Hypercompetition brings an unprecedented level of uncertainty to a firm’s environment that mirrors change happening in our regular environment. Consistent with the predictions of hypercompetition, the pace of change has become so intense over last few decades that companies are struggling to get a grip on it. Hypercompetition’s influence can also be observed among companies once described as Built to Last by Jim Collins and Jerry Porras. Among 18 companies on the list, almost 15 (e.g., American Express, Citigroup, Ford Motors, Hewlett-Packard, and Sony) are struggling in an increasingly dynamic environment and no longer enjoy competitive advantage.

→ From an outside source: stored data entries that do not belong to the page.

(** * Ingress provisioning and webhook synchronisation of switch.fun

    A shallow embedding of

    - [resetIngresses] and [createIngress]   (src/actions/user.ts, the
      "use server" ingress module), and
    - the LiveKit webhook handler [POST]     (src/app/api/webhooks/livekit/route.ts)

    together with the properties the specification states about them.

    The TypeScript code is asynchronous but strictly sequential ([await] at
    every remote call), it mutates two stores (the remote LiveKit project and
    the Prisma [stream] table) and it throws.  It is modelled in a state
    monad with exceptions in which a thrown error keeps the state reached so
    far, as in JavaScript.  Every remote call and every storage call is also
    appended to a chronological [log], so that "is attempted", "is called
    before" and "performs no call" are statements about that log.

    [console.log] / [console.warn] / [console.error] lines have no effect on
    either store and are not modelled. *)

From Stdlib Require Import String List Bool Arith Lia.
Import ListNotations.
Open Scope string_scope.
Open Scope list_scope.

Set Implicit Arguments.

(* ===================================================================== *)
(** ** JavaScript values used by the code *)
(* ===================================================================== *)

(** An [Error] object: [message], and the [code] Prisma attaches to its
    known request errors ([undefined] for a plain [new Error(msg)]). *)
Record JsError : Type := mkError {
  message : string;
  code    : option string
}.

Why should family firms care about hypercompetition? The plight of 15 once undefeatable companies and the demise of some dominant family firms in the newspaper industry is definitely a big reason, but the most important of all is that hypercompetition is the antithesis of family firms, which cherish stability and family control. For family firms, which thrive due to stability in leadership (average CEO tenure –family firm 25 years vs. non-family firms < 5 years), navigating change is uneasy as 70 percent fail at their first opportunity of managing change during leadership transition. Environmental change has made many companies extinct (e.g., Kongō Gumi Co. and Underwood Typewriter Co.), while destroying many industries (e.g., video rental), which is consistent with what Schumpeter predicted way back in the 1940s. However, a lot of people outside academia seem to be unfamiliar with the concept of hypercompetition. There are doubters even in academia, where a large number of business schools still teach their students “sustainable competitive advantage.” In addition, a large majority of business executives and CEOs desperately search for a source of competitive advantage that can be sustained. But ‘sustainable’ and ‘competitive advantage’ seem to be strange partners in today’s prevailing hypercompetitive environment. Even companies such as GE and IBM (from ‘Built to Last’), which previously navigated turbulent industry environment successfully, are recently struggling to maintain performance above their industry peers.

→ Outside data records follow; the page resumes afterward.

(** The popular-element heuristic at work: from 200 characters on, the
    shifted copy of a two-letter pattern no longer matches at all. *)
Example calculate_similarity_autojunk :
  (calculate_similarity (abab 99) (baba 99) == 197 # 198)%Q
  ∧ (calculate_similarity (abab 100) (baba 100) == 0)%Q
  ∧ (calculate_similarity (abab 100) (abab 100) == 1)%Q.
Proof. split_and!; vm_compute; reflexivity. Qed.

(** C5, as stated, fails: the ratio depends on the order of the arguments. *)
Lemma calculate_similarity_not_symmetric :
  (calculate_similarity "tide" "diet" == 1 # 4)%Q
  ∧ (calculate_similarity "diet" "tide" == 1 # 2)%Q
  ∧ ¬ (calculate_similarity "tide" "diet" == calculate_similarity "diet" "tide")%Q.
Proof.
  split_and!; [reflexivity|reflexivity|]. vm_compute. discriminate.
Qed.

(** C5, as the code has it.  The two orders of the arguments give the same
    value when the strings are equal up to letter case, and when their
    lower-case forms share no character (so also when one of them is
    empty).  The value is 1 exactly when the strings are equal up to letter
    case, so the two orders always agree on whether it is 1. *)
Theorem calculate_similarity_symmetric_cases (str1 str2 : string) :
  (lower str1 = lower str2
   ∨ (∀ c, c ∈ chars (lower str1) → c ∉ chars (lower str2)) →
   (calculate_similarity str1 str2 == calculate_similarity str2 str1)%Q)
  ∧ ((calculate_similarity str1 str2 == 1)%Q ↔ lower str1 = lower str2)
  ∧ ((calculate_similarity str1 str2 == 1)%Q ↔ (calculate_similarity str2 str1 == 1)%Q).
Proof.
  split_and!.
  - unfold calculate_similarity. intros [E|Hd].
    + rewrite E. reflexivity.
    + rewrite !difflib_facts.ratio_disjoint.
      * by rewrite Z.add_comm.
      * intros c Hc2 Hc1. by apply (Hd c).
      * done.
  - apply calculate_similarity_one.
  - rewrite !calculate_similarity_one. split; by intros ->.
Qed.

Lemma calculate_similarity_symmetric_cases_witness :
  (lower "ABC" = lower "abc"
   ∨ (∀ c, c ∈ chars (lower "ABC") → c ∉ chars (lower "abc")))
  ∧ (calculate_similarity "ABC" "abc" == calculate_similarity "abc" "ABC")%Q
  ∧ (lower "Abba" = lower "Queen"
     ∨ (∀ c, c ∈ chars (lower "Abba") → c ∉ chars (lower "Queen")))
  ∧ (calculate_similarity "Abba" "Queen" == calculate_similarity "Queen" "Abba")%Q.
Proof.
  assert (lower "ABC" = lower "abc"
          ∨ (∀ c, c ∈ chars (lower "ABC") → c ∉ chars (lower "abc"))) as H1
    by (left; reflexivity).
  assert (lower "Abba" = lower "Queen"
          ∨ (∀ c, c ∈ chars (lower "Abba") → c ∉ chars (lower "Queen"))) as H2.
  { right. apply Forall_forall. apply (bool_decide_unpack _). vm_compute. exact I. }
  exact (conj H1 (conj (proj1 (calculate_similarity_symmetric_cases "ABC" "abc") H1)
          (conj H2 (proj1 (calculate_similarity_symmetric_cases "Abba" "Queen") H2)))).
Defined.

(** C6.  The similarity is computed for every pair of strings (the matcher
    returns), lies between 0 and 1, is 1 for a string against itself and,
    more generally, for two strings with the same lower-case form, such as
    ["ABC"] and ["abc"]. *)
Theorem calculate_similarity_range_reflexive :
  (∀ str1 str2,
     difflib.ratio_opt (chars (lower str1)) (chars (lower str2))
     = Some (calculate_similarity str1 str2)
     ∧ (0 <= calculate_similarity str1 str2)%Q
     ∧ (calculate_similarity str1 str2 <= 1)%Q)
  ∧ (∀ str, (calculate_similarity str str == 1)%Q)
  ∧ (∀ str1 str2, lower str1 = lower str2 → (calculate_similarity str1 str2 == 1)%Q)
  ∧ (calculate_similarity "ABC" "abc" == 1)%Q.
Proof.
  split_and!.
  - intros str1 str2. unfold calculate_similarity.
    apply difflib_facts.ratio_total.
  - intros str. apply difflib_facts.ratio_self.
  - intros str1 str2 E. unfold calculate_similarity. rewrite E.
    apply difflib_facts.ratio_self.
  - apply difflib_facts.ratio_self.
Qed.

Lemma calculate_similarity_range_reflexive_witness :
  lower "Hey Jude" = lower "hey jude"
  ∧ (calculate_similarity "Hey Jude" "hey jude" == 1)%Q.
Proof.
  assert (lower "Hey Jude" = lower "hey jude") as E by reflexivity.
  split; [exact E|].
  exact (proj1 (proj2 (proj2 calculate_similarity_range_reflexive)) _ _ E).
Defined.

(** ** The deduplication loop *)

Section Dedup.

Variables title_threshold artist_threshold : Q.

Local Abbreviation scan := (scan_filtered title_threshold artist_threshold).
Local Abbreviation step := (song_step title_threshold artist_threshold).
Local Abbreviation meets := (both_meet title_threshold artist_threshold).
Local Abbreviation rss := (λ songs, remove_similar_songs songs title_threshold artist_threshold).

Lemma meets_test song kept :
  Qle_bool title_threshold (calculate_similarity (titulo song) (titulo kept))
  && Qle_bool artist_threshold (calculate_similarity (artista song) (artista kept)) = true
  ↔ meets song kept.
Proof.
  unfold both_meet. rewrite andb_true_iff, !Qle_bool_iff. tauto.
Qed.

Lemma scan_Some song filtered r :
  scan song filtered = Some r ↔
  ∃ l1 k l2, filtered = l1 ++ k :: l2
             ∧ (∀ k', k' ∈ l1 → ¬ meets song k')
             ∧ meets song k ∧ r = evidence song k.
Proof.
  induction filtered as [|f rest IH]; simpl.
  - split; [done|]. intros (l1 & k & l2 & E & _). by destruct l1.
  - destruct (Qle_bool _ _ && Qle_bool _ _) eqn:T.
    + apply meets_test in T. split.
      * intros [= <-]. exists [], f, rest. split_and!; [done| |done|done].
        intros k' Hk'. by apply elem_of_nil in Hk'.
      * intros (l1 & k & l2 & E & Hno & Hk & ->).
        destruct l1 as [|x l1]; simplify_eq/=; [done|].
        exfalso. apply (Hno x); [left|done].
    + assert (¬ meets song f) as Hf.
      { rewrite <- meets_test, T. done. }
      rewrite IH. split.
      * intros (l1 & k & l2 & -> & Hno & Hk & ->).
        exists (f :: l1), k, l2. split_and!; [done| |done|done].
        intros k' [->|Hk']%elem_of_cons; auto.
      * intros (l1 & k & l2 & E & Hno & Hk & ->).
        destruct l1 as [|x l1]; simplify_eq/=; [done|].
        exists l1, k, l2. split_and!; [done| |done|done].
        intros k' Hk'. apply Hno. by right.
Qed.

Lemma scan_None song filtered :
  scan song filtered = None ↔ ∀ k, k ∈ filtered → ¬ meets song k.
Proof.
  induction filtered as [|f rest IH]; simpl.
  - split; [|done]. intros _ k Hk. by apply elem_of_nil in Hk.
  - destruct (Qle_bool _ _ && Qle_bool _ _) eqn:T.
    + apply meets_test in T. split; [done|].
      intros H. exfalso. apply (H f); [left|done].
    + assert (¬ meets song f) as Hf.
      { rewrite <- meets_test, T. done. }
      rewrite IH. split.
      * intros H k [->|Hk]%elem_of_cons; auto.
      * intros H k Hk. apply H. by right.
Qed.

(** The loop only appends: the state it reaches extends the state it
    starts from, and the appended parts share out the songs it consumed. *)
Lemma run_extends songs kept removed :
  ∃ kept' removed',
    fold_left step songs (kept, removed) = (kept ++ kept', removed ++ removed')
    ∧ interleaved kept' (cancion <$> removed') songs.
Proof.
  revert kept removed. induction songs as [|s songs IH]; intros kept removed; simpl.
  - exists [], []. rewrite !app_nil_r. split; [done|constructor].
  - unfold song_step at 2. simpl. destruct (scan s kept) as [r|] eqn:Hs.
    + destruct (IH kept (removed ++ [r])) as (k' & r' & -> & Hil).
      exists k', (r :: r'). rewrite <- app_assoc. split; [done|].
      apply scan_Some in Hs as (? & ? & ? & _ & _ & _ & ->).
      simpl. by constructor.
    + destruct (IH (kept ++ [s]) removed) as (k' & r' & -> & Hil).
      exists (s :: k'), r'. rewrite <- app_assoc. split; [done|].
      by constructor.
Qed.

Lemma run_app l1 l2 :
  remove_similar_songs (l1 ++ l2) title_threshold artist_threshold
  = fold_left step l2 (remove_similar_songs l1 title_threshold artist_threshold).
Proof. unfold remove_similar_songs. by rewrite fold_left_app. Qed.

(** Where each evidence record comes from: the song it removes, scanned
    against the songs kept so far. *)
Lemma run_records songs kept removed r :
  r ∈ (fold_left step songs (kept, removed)).2 →
  r ∈ removed
  ∨ ∃ pre post, songs = pre ++ cancion r :: post
      ∧ scan (cancion r) (fold_left step pre (kept, removed)).1 = Some r.
Proof.
  revert kept removed. induction songs as [|s songs IH]; intros kept removed; simpl.
  - by left.
  - intros Hr. destruct (step (kept, removed) s) as [k1 r1] eqn:Hstep.
    apply IH in Hr as [Hr|(pre & post & -> & Hs)].
    + unfold song_step in Hstep. simpl in Hstep.
      destruct (scan s kept) as [r'|] eqn:Hs; simplify_eq; [|by left].
      apply elem_of_app in Hr as [Hr|Hr]; [by left|].
      apply list_elem_of_singleton in Hr as ->. right.
      pose proof Hs as Hs'.
      apply scan_Some in Hs' as (? & ? & ? & _ & _ & _ & ->). simpl.
      exists [], songs. done.
    + right. exists (s :: pre), post. simpl. by rewrite Hstep.
Qed.

(** A list in which no song meets both thresholds against an earlier one. *)
Lemma run_stable songs kept removed :
  (∀ l1 e l2, songs = l1 ++ e :: l2 → scan e (kept ++ l1) = None) →
  fold_left step songs (kept, removed) = (kept ++ songs, removed).
Proof.
  revert kept. induction songs as [|s songs IH]; intros kept H; simpl.
  - by rewrite app_nil_r.
  - unfold song_step at 2. simpl.
    pose proof (H [] s songs eq_refl) as H0. rewrite app_nil_r in H0. rewrite H0.
    rewrite IH; [by rewrite <- app_assoc|].
    intros l1 e l2 ->. rewrite <- app_assoc. apply (H (s :: l1) e l2 eq_refl).
Qed.

Lemma run_kept_stable songs (st : list Song * list Removed) :
  (∀ l1 e l2, st.1 = l1 ++ e :: l2 → scan e l1 = None) →
  ∀ l1 e l2, (fold_left step songs st).1 = l1 ++ e :: l2 → scan e l1 = None.
Proof.
  revert st. induction songs as [|s songs IH]; intros [kept removed] H; simpl in *.
  - done.
  - apply IH. unfold song_step. simpl.
    destruct (scan s kept) as [r|] eqn:Hs; simpl; [done|].
    intros l1 e l2 E.
    destruct (decide (length l1 < length kept)%nat) as [Hlt|Hge].
    + assert (∃ l2', l2 = l2' ++ [s] ∧ kept = l1 ++ e :: l2') as (l2' & -> & ->).
      { destruct l2 as [|x l2 _] using rev_ind.
        - apply (f_equal length) in E. rewrite !length_app in E. simpl in E. lia.
        - exists l2. rewrite app_comm_cons, app_assoc in E.
          apply app_inj_tail in E as [-> ->]. done. }
      by eapply H.
    + assert (l1 = kept ∧ e = s) as [-> ->]; [|done].
      destruct l2 as [|x l2 _] using rev_ind.
      * by apply app_inj_tail in E as [-> ->].
      * rewrite app_comm_cons, app_assoc in E.
        apply app_inj_tail in E as [-> _].
        rewrite length_app in Hge. simpl in Hge. lia.
Qed.

End Dedup.

Lemma interleaved_length {A} (l1 l2 l : list A) :
  interleaved l1 l2 l → (length l1 + length l2 = length l)%nat.
Proof. induction 1; simpl; lia. Qed.

Lemma interleaved_Permutation {A} (l1 l2 l : list A) :
  interleaved l1 l2 l → l ≡ₚ l1 ++ l2.
Proof.
  induction 1; simpl; [done|by f_equiv|].
  rewrite IHinterleaved. apply Permutation_middle.
Qed.

Lemma interleaved_sublist_l {A} (l1 l2 l : list A) :
  interleaved l1 l2 l → sublist l1 l.
Proof. induction 1; by constructor. Qed.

Like Schumpeter’s “Creative Destruction”,[2] where entrepreneurs create new companies and industries at the expense of existing companies and industries, hypercompetition might seem like a new phenomenon, but instances of industries in the grip of this turbulence has increased from almost zero percent in 1950 to about 70 percent in 1990.[3] Family firms may not need competitive advantage for longevity due to their holistic view of firm performance that encompasses more than just financial performance (e.g., family legacy, employment for family members), but the variability and turbulence that hypercompetition brings to an industry may be especially challenging for family firms that need to manage family and business systems simultaneously, unlike non-family firms’ focus on only business systems that evolve quickly to respond to shareholder pressures.

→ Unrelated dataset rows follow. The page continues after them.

Lemma batch_iteration_length queries dim knn l_search beam_width q v v' :
  batch_iteration cached_beam_search queries dim knn l_search beam_width q v
  = Ok v' ->
  length (ids v') = length (ids v).
Proof.
  unfold batch_iteration.
  destruct (cached_beam_search queries (u64 (q * dim)) knn l_search
              beam_width false) as [found_ids found_dists].
  destruct (store_range (replicate (Z.to_nat knn) 0) 0 found_ids)
    as [u| |]; [|discriminate..].
  simpl. destruct (store_range (dists v) (u64 (q * knn)) found_dists)
    as [d'| |]; [|discriminate..].
  simpl. destruct (copy_ids (Z.to_nat knn) 0 (u64 (q * knn)) u (ids v))
    as [i'| |] eqn:Hcopy; [|discriminate..].
  simpl. intros [= <-]. simpl. eapply copy_ids_length. exact Hcopy.
Qed.

(** X11.  When passing a [QueryStats] makes no difference to what the
    engine finds, [batch_search] leaves in the two vectors what calling
    [search] for query 0, query 1, and so on leaves, and fails when these
    calls fail. *)
Theorem batch_search_is_iterated_search
    (queries : list spec_float)
    (dim num_queries knn l_search beam_width num_threads : Z)
    (rt : Omp.runtime) (v : vectors) :
  (forall offset,
     cached_beam_search queries offset knn l_search beam_width true
     = cached_beam_search queries offset knn l_search beam_width false) ->
  0 <= num_queries ->
  snd (batch_search cached_beam_search queries dim num_queries knn l_search
         beam_width num_threads rt v)
  = run_iterations
      (fun q =>
         search cached_beam_search queries q dim num_queries knn l_search
           beam_width)
      (seqZ 0 num_queries) v.
Proof.
  intros Hstats Hnq.
  assert (forall q w,
            search cached_beam_search queries q dim num_queries knn l_search
              beam_width w
            = batch_iteration cached_beam_search queries dim knn l_search
                beam_width q (grow knn num_queries w)) as Hsearch.
  { intros q w. unfold search, search_slot, batch_iteration.
    rewrite Hstats. reflexivity. }
  assert (forall w,
            u64 (knn * num_queries) <= Z.of_nat (length (ids w)) ->
            grow knn num_queries w = w) as Hgrown.
  { intros w Hw. unfold grow.
    destruct (Z.ltb_spec (Z.of_nat (length (ids w)))
                (u64 (knn * num_queries))); [lia|reflexivity]. }
  assert (forall order w,
            u64 (knn * num_queries) <= Z.of_nat (length (ids w)) ->
            run_iterations
              (batch_iteration cached_beam_search queries dim knn l_search
                 beam_width) order w
            = run_iterations
                (fun q =>
                   search cached_beam_search queries q dim num_queries knn
                     l_search beam_width) order w) as Hrest.
  { induction order as [|q order IH]; intros w Hw; [reflexivity|].
    cbn [run_iterations]. rewrite Hsearch, (Hgrown w Hw).
    destruct (batch_iteration cached_beam_search queries dim knn l_search
                beam_width q w) as [w'| |] eqn:Hq; [|reflexivity..].
    simpl. apply IH. apply batch_iteration_length in Hq. lia. }
  unfold batch_search, batch_search_in_order. cbn [snd].
  assert (u64 (knn * num_queries)
          <= Z.of_nat (length (ids (grow knn num_queries v)))) as Hg.
  { unfold grow.
    destruct (Z.ltb_spec (Z.of_nat (length (ids v)))
                (u64 (knn * num_queries))) as [Hlt|Hge]; [|exact Hge].
    simpl. unfold resize.
    rewrite length_app, length_take, length_replicate. lia. }
  rewrite (Hrest _ _ Hg).
  destruct (seqZ 0 num_queries) as [|q order] eqn:Hseq.
  - simpl. f_equal. apply Hgrown.
    assert (num_queries = 0) as ->.
    { pose proof (length_seqZ 0 num_queries) as Hl. rewrite Hseq in Hl.
      simpl in Hl. lia. }
    rewrite Z.mul_0_r. change (u64 0) with 0. lia.
  - cbn [run_iterations]. rewrite !Hsearch.
    rewrite (Hgrown _ Hg). reflexivity.
Qed.

End BatchClaims.

(** * The thread count across calls *)

Section ThreadCount.
Import Omp.




End ThreadCount.

(** * Loading a truth set *)

Section TruthsetFacts.
Import Search Truthset CalculateRecall RecallSpec.

Lemma copy_range_ok {A} (l : list A) n :
  forall first,
    0 <= first ->
    first + Z.of_nat n <= Z.of_nat (length l) ->
    copy_range (Some l) first n
    = Ok (take n (drop (Z.to_nat first) l)).
Proof.
  induction n as [|n IH]; intros first Hf Hn; [reflexivity|].
  cbn [copy_range].
  destruct (index_in_range l first) as [x Hx]; [lia|].
  rewrite Hx, IH by lia. simpl.
  apply index_Some in Hx as [_ Hx]. rewrite (drop_S _ _ _ Hx).
  replace (Z.to_nat (first + 1)) with (Datatypes.S (Z.to_nat first)) by lia.
  reflexivity.
Qed.

Lemma copy_range_within_budget {A} (p : option (list A)) n :
  forall first, copy_range p first n <> OutOfFuel.
Proof.
  induction n as [|n IH]; intros first; [discriminate|].
  cbn [copy_range]. destruct p as [l|]; [|discriminate].
  destruct (index l first); [|discriminate].
  specialize (IH (first + 1)).
  destruct (copy_range (Some l) (first + 1) n); simpl;
    [discriminate|discriminate|contradiction].
Qed.

Variable load_truthset_file :
  string -> option (list Z) * option (list spec_float) * Z * Z.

Hypercompetition will challenge family firms in various industries sooner or later. Family owners and managers need to accept this reality first before they can prepare themselves. Competition is not always bad. It brings family firms opportunities that previously might have been thought impossible. But, in order to compete and thrive in a hypercompetitive environment, family owners need to understand the following four characteristics:

  1. Short Product Life Cycles: Industries are experiencing shorter product life cycles, requiring firms to become efficient in developing products/services and managing associated demands at a fast pace. For example, in the automobile industry over the last few decades, the average life of car models has declined from eight years to four years. Meanwhile, product development time has declined from 48 months to about 24 months. And this trend is expected to continue into the future.[4]
  2. Emergence of New Technologies: Similar to product life cycles, technology life cycles are also getting compressed due to creation and accumulation of new knowledge and rapid innovation. For example, a lot of small publishers and booksellers were caught off guard by the rise to prominence of electronic paper (Kindle) and hand-held devices along with the emergence of a sharing economy facilitated by internet.
  3. Competition from New and Unexpected Entrant: Threats from an existing player in an industry can be challenging but manageable. Whereas most industry players compete using some combination of existing industry tools, new players in industry neither abide by the same rules nor employ existing industry tools. The cell phone industry is a good example of this phenomena. Since its emergence over the last few decades, the winners have always been new to the industry, from Motorola to Palm to Microsoft to Apple.
  4. Major Shift in Market Boundaries: Companies are constantly reconstructing and expanding market boundaries, often facilitated by a blurring of boundaries among different industries due to technology shift or customer preference. For example, seismic shifts are occurring in the automobile, taxi, and utility industries, with companies in automobile (e.g., Tesla Motors)[5] and taxi (e.g., Uber) investing in technologies to disrupt all three industries.[6] Self-driving technology is already making experts write the obituary of auto insurance industry.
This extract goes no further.